11.10.2009

Kate Chopin Dies From Being Surrounded by New Technology at St. Louis World's Fair

The 1904 St. Louis World's Fair was the mothership of world's fairs. It had been planned as a centennial celebration of the Louisiana Purchase, but it also served as a celebration of new technology. Electric lights had recently been invented and they decorated the grounds head to toe to serve both as illumination and fascination. There were "palaces" devoted to the marvels of technology, such as the Palace of Varied Industries and Palace of Electricity.













The Palace of Electricity

Not only were there gigantic buildings representing modern marvels but there were also celebrations for them such as the transportation day ceremony.

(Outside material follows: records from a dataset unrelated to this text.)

(* ===== verification/Http.v ===== *)
(** * Http: requests, responses and claims as handlers and middleware see them

    pkg/response and internal/auth/claims.go.  A body is a reader: the bytes it
    delivers and whether an error follows them; [json.Decoder] reads its first
    document, [json.Unmarshal] all of it. *)
From S2P Require Import Prelude GoTime Utf8 Json JsonText Domain World Tasks.

Record TenantClaims := mkTenantClaims {
  tc_Issuer : string;
  tc_Subject : string;
  tc_ExpiresAt : Time;
  tc_IssuedAt : Time;
  tc_NotBefore : Time;
  tc_ID : string;
  tc_TenantID : uuid;
  tc_TenantSlug : string;
  tc_IsAdmin : bool
}.

(** ** Bodies *)

Record Body := mkBody { b_Bytes : string; b_Fails : bool }.

Definition NewReader (s : string) : Body := mkBody s false.

Definition io_ReadAll (b : Body) : result string :=
  if b_Fails b then Err (errors_New "http: request body too large") else Ok (b_Bytes b).

(** [http.MaxBytesReader]: after [limit] bytes, an error. *)
Definition MaxBytesReader (limit : Z) (b : Body) : Body :=
  if (Z.of_nat (String.length (b_Bytes b)) <=? limit)%Z then b
  else mkBody (string_take (Z.to_nat limit) (b_Bytes b)) true.

(** [json.NewDecoder(b).Decode]: the first document and what is left.  The end of
    an object or array is seen at once, that of another value at the next byte or
    the end of the body. *)
Definition Decode_first (b : Body) : option (json * string) :=
  '(j, rest) ← parse_value (2 * String.length (b_Bytes b) + 2) maxNestingDepth (b_Bytes b);
  if b_Fails b && bool_decide (rest = "") && negb match j with JObj _ | JArr _ => true | _ => false end
  then None else Some (j, rest).

(** Query and path parameters that are absent read as the empty string. *)
Record Request := mkRequest {
  r_Method : string;
  r_Path : string;
  r_RequestURI : string;
  r_Header : gmap string string;
  r_Query : gmap string string;
  r_Params : gmap string string;
  r_Body : Body;
  r_Claims : option TenantClaims
}.

Definition r_First (r : Request) : option json := fst <$> Decode_first (r_Body r).

(** [json.Unmarshal] of what [io.ReadAll] gives. *)
Definition r_JSON (r : Request) : option json :=
  match io_ReadAll (r_Body r) with Ok body => parse_json body | Err _ => None end.

(** Anything but white space after the first document. *)
Definition r_Trailing (r : Request) : bool :=
  match Decode_first (r_Body r) with Some (_, rest) => negb (bool_decide (skip_ws rest = "")) | None => false end.

Definition Header_Get (r : Request) (k : string) : string := default "" (r_Header r !! CanonicalHeaderKey k).
Definition Query_Get (r : Request) (k : string) : string := default "" (r_Query r !! k).
Definition URLParam (r : Request) (k : string) : string := default "" (r_Params r !! k).

(** [context.WithValue] of the claims key. *)
Definition with_Claims (claims : TenantClaims) (r : Request) : Request :=
  mkRequest (r_Method r) (r_Path r) (r_RequestURI r) (r_Header r) (r_Query r) (r_Params r) (r_Body r)
    (Some claims).

Definition with_Body (body : Body) (r : Request) : Request :=
  mkRequest (r_Method r) (r_Path r) (r_RequestURI r) (r_Header r) (r_Query r) (r_Params r) body (r_Claims r).

(** The body is [None] when nothing was written. *)
Record Response := mkResponse { resp_Status : Z; resp_Body : option json }.

Definition response_JSON (status : Z) (data : json) : Response := mkResponse status (Some data).
Definition response_Error (status : Z) (msg : string) : Response :=
  response_JSON status (JObj [("error", JStr msg)]).

(** [response.JSON] of a value whose encoding may be refused. *)
Definition response_data (status : Z) (data : result json) : Response :=
  match data with Ok j => response_JSON status j | Err _ => mkResponse status None end.

(** [w.WriteHeader(status)] alone. *)
Definition response_empty (status : Z) : Response := mkResponse status None.

Definition StatusOK : Z := 200.
Definition StatusCreated : Z := 201.
Definition StatusAccepted : Z := 202.
Definition StatusNoContent : Z := 204.
Definition StatusBadRequest : Z := 400.
Definition StatusUnauthorized : Z := 401.
Definition StatusPaymentRequired : Z := 402.
Definition StatusForbidden : Z := 403.
Definition StatusNotFound : Z := 404.
Definition StatusTooManyRequests : Z := 429.
Definition StatusInternalServerError : Z := 500.
Definition StatusServiceUnavailable : Z := 503.

(** ** The JSON form of the domain types *)

Section encoding.
Context `{E : Env}.

(** The members of an object, in order; the first refused value refuses it. *)
Fixpoint enc_members (ms : list (string * result json)) : result (list (string * json)) :=
  match ms with
  | [] => Ok []
  | (k, v) :: rest => j <-? v; js <-? enc_members rest; Ok ((k, j) :: js)
  end.
Definition enc_object (ms : list (string * result json)) : result json :=
  kvs <-? enc_members ms; Ok (JObj kvs).
Fixpoint enc_array {A} (enc : A → result json) (l : list A) : result json :=
  match l with
  | [] => Ok (JArr [])
  | x :: rest =>
      j <-? enc x;
      js <-? enc_array enc rest;
      Ok (JArr (j :: match js with JArr a => a | _ => [] end))
  end.

(** A member with [omitempty] on a pointer or raw message. *)
Definition omitempty {A} (k : string) (enc : A → result json) (o : option A) : list (string * result json) :=
  match o with None => [] | Some a => [(k, enc a)] end.
Definition ok_str (s : string) : result json := Ok (JStr s).

Definition json_Notification (n : Notification) : result json := enc_object
  ([("id", Ok (json_uuid (n_ID n))); ("tenant_id", Ok (json_uuid (n_TenantID n)));
    ("channel_config_id", Ok (json_uuid (n_ChannelConfigID n))); ("channel", ok_str (n_Channel n))] ++
   omitempty "subject" ok_str (n_Subject n) ++ [("body", ok_str (n_Body n))] ++
   omitempty "metadata" Ok (n_Metadata n) ++ [("status", ok_str (n_Status n))] ++
   omitempty "asynq_task_id" ok_str (n_AsynqTaskID n) ++
   [("retry_count", Ok (JInt (n_RetryCount n))); ("max_retries", Ok (JInt (n_MaxRetries n)))] ++
   omitempty "last_error" ok_str (n_LastError n) ++ omitempty "delivered_at" json_time (n_DeliveredAt n) ++
   omitempty "provider_msg_id" ok_str (n_ProviderMsgID n) ++
   [("created_at", json_time (n_CreatedAt n)); ("updated_at", json_time (n_UpdatedAt n))]).

Definition json_ChannelConfig (c : ChannelConfig) : result json := enc_object
  ([("id", Ok (json_uuid (cc_ID c))); ("tenant_id", Ok (json_uuid (cc_TenantID c)));
    ("channel", ok_str (cc_Channel c)); ("name", ok_str (cc_Name c)); ("config", Ok (json_raw (cc_Config c)));
    ("is_active", Ok (JBool (cc_IsActive c)))] ++
   omitempty "delivery_prefs" (λ p, Ok (json_DeliveryPreferences p)) (cc_DeliveryPrefs c) ++
   [("created_at", json_time (cc_CreatedAt c)); ("updated_at", json_time (cc_UpdatedAt c))]).

(** The secret's hash is not written. *)
Definition json_Tenant (t : Tenant) : result json := enc_object
  [("id", Ok (json_uuid (t_ID t))); ("name", ok_str (t_Name t)); ("slug", ok_str (t_Slug t));
   ("api_key", ok_str (t_APIKey t)); ("is_active", Ok (JBool (t_IsActive t)));
   ("created_at", json_time (t_CreatedAt t)); ("updated_at", json_time (t_UpdatedAt t))].

Definition json_APIKey (k : APIKey) : result json := enc_object
  ([("id", Ok (json_uuid (k_ID k))); ("tenant_id", Ok (json_uuid (k_TenantID k)));
    ("api_key", ok_str (k_APIKey k)); ("label", ok_str (k_Label k)); ("created_at", json_time (k_CreatedAt k))] ++
   omitempty "revoked_at" json_time (k_RevokedAt k)).

(** The members of an endpoint, without its secret. *)
Definition members_WebhookEndpoint (e : WebhookEndpoint) : list (string * result json) :=
  [("id", Ok (json_uuid (e_ID e))); ("tenant_id", Ok (json_uuid (e_TenantID e))); ("url", ok_str (e_URL e));
   ("events", Ok (JArr (JStr <$> e_Events e))); ("is_active", Ok (JBool (e_IsActive e)));
   ("created_at", json_time (e_CreatedAt e))].
Definition json_WebhookEndpoint (e : WebhookEndpoint) : result json := enc_object (members_WebhookEndpoint e).

Definition json_Entitlements (e : Entitlements) : result json := enc_object
  [("tenant_id", Ok (json_uuid (ent_TenantID e))); ("plan_code", ok_str (ent_PlanCode e));
   ("message_limit", Ok (JInt (ent_MessageLimit e)));
   ("allowed_channels", Ok (JArr (JStr <$> ent_AllowedChannels e)));
   ("api_key_limit", Ok (JInt (ent_APIKeyLimit e))); ("retention_days", Ok (JInt (ent_RetentionDays e)));
   ("period_start", json_time (ent_PeriodStart e)); ("period_end", json_time (ent_PeriodEnd e));
   ("updated_at", json_time (ent_UpdatedAt e))].

(** Go writes the keys of a map in order. *)
Definition str_le : relation (string * Z) := λ x y, String.leb x.1 y.1 = true.
#[global] Instance str_le_dec : RelDecision str_le.
Proof. intros x y. unfold str_le. apply _. Defined.
Definition json_UsageReport (u : UsageReport) : result json := enc_object
  [("sent", Ok (JInt (ur_Sent u))); ("delivered", Ok (JInt (ur_Delivered u))); ("failed", Ok (JInt (ur_Failed u)));
   ("by_channel", Ok (JObj (prod_map id JInt <$> merge_sort str_le (map_to_list (ur_ByChannel u)))))].

Definition json_DeliveryMetric (m : DeliveryMetric) : result json := enc_object
  ([("id", Ok (json_uuid (m_ID m))); ("notification_id", Ok (json_uuid (m_NotificationID m)));
    ("provider_msg_id", ok_str (m_ProviderMsgID m))] ++
   omitempty "delivered_at" json_time (m_DeliveredAt m) ++ omitempty "read_at" json_time (m_ReadAt m) ++
   omitempty "interactions" Ok (m_Interactions m) ++ [("collected_at", json_time (m_CollectedAt m))]).

(** The value a stored [jsonb] text denotes. *)
Definition document (text : string) : json := default JNull (parse_json text).

Definition json_DeliveryAttempt (a : DeliveryAttempt) : result json := enc_object
  ([("id", Ok (json_uuid (a_ID a))); ("notification_id", Ok (json_uuid (a_NotificationID a)));
    ("attempt_number", Ok (JInt (a_AttemptNumber a))); ("status", ok_str (a_Status a))] ++
   omitempty "provider_response" (λ s, Ok (document s)) (a_ProviderResponse a) ++
   omitempty "error_message" ok_str (a_ErrorMessage a) ++
   [("duration_ms", Ok (JInt (a_DurationMs a))); ("attempted_at", json_time (a_AttemptedAt a))]).

Definition json_ListResponse (data : result json) (total limit offset : Z) : result json := enc_object
  [("data", data); ("total", Ok (JInt total)); ("limit", Ok (JInt limit)); ("offset", Ok (JInt offset))].
End encoding.

(** ** Lemmas on bodies *)

(** Reading a body and putting what was read in its place changes nothing. *)
Lemma with_Body_read r body : io_ReadAll (r_Body r) = Ok body → with_Body (NewReader body) r = r.
Proof. destruct r as [? ? ? ? ? ? [s f] ?]. unfold io_ReadAll. simpl. destruct f; [done|]. by intros [= <-]. Qed.

Lemma ReadAll_Max limit b body : io_ReadAll (MaxBytesReader limit b) = Ok body ↔
  io_ReadAll b = Ok body ∧ (Z.of_nat (String.length body) ≤ limit)%Z.
Proof.
  unfold MaxBytesReader, io_ReadAll. destruct (Z.leb_spec (Z.of_nat (String.length (b_Bytes b))) limit); simpl;
    [destruct (b_Fails b)|destruct (b_Fails b)]; split; try done; try naive_solver lia.
Qed.

(** A whole document is the first one, with nothing after it. *)
Lemma Decode_whole r body j : io_ReadAll (r_Body r) = Ok body → r_First r = Some j →
  parse_json body = if r_Trailing r then None else Some j.
Proof.
  unfold io_ReadAll, r_First, r_Trailing, Decode_first. destruct (b_Fails (r_Body r)); [done|]. intros [= <-]. unfold parse_json.
  destruct (parse_value _ _ _) as [[j' rest]|]; [|done]. simpl. intros [= ->]. by case_bool_decide.
Qed.

Lemma First_whole r text j : r_Body r = NewReader text → parse_json text = Some j → r_First r = Some j.
Proof.
  intros Hr. unfold r_First, Decode_first, parse_json. rewrite Hr. cbn [b_Bytes b_Fails NewReader].
  destruct (parse_value _ _ _) as [[j' rest]|]; [|done]. simpl. by case_bool_decide.
Qed.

The St. Louis World's Fair was one of the first instances where mass amounts of middle class people in the US travelled across state borders just for tourism, remember they did not have planes back then.























The Festival Hall

The fair was a perfect city. A perfect city made from new technology, but also a scary city. So scary that it killed Kate Chopin. On August 20th 1904 Chopin collapsed at the fair due to an overdose of severe oogling at the splendor of technology. Two days later she died. It was a battle between Chopin, a great writer with scary new ideas about a woman's role in society, and the Fair, a supernatural devotion to the future; and as always, technology wins.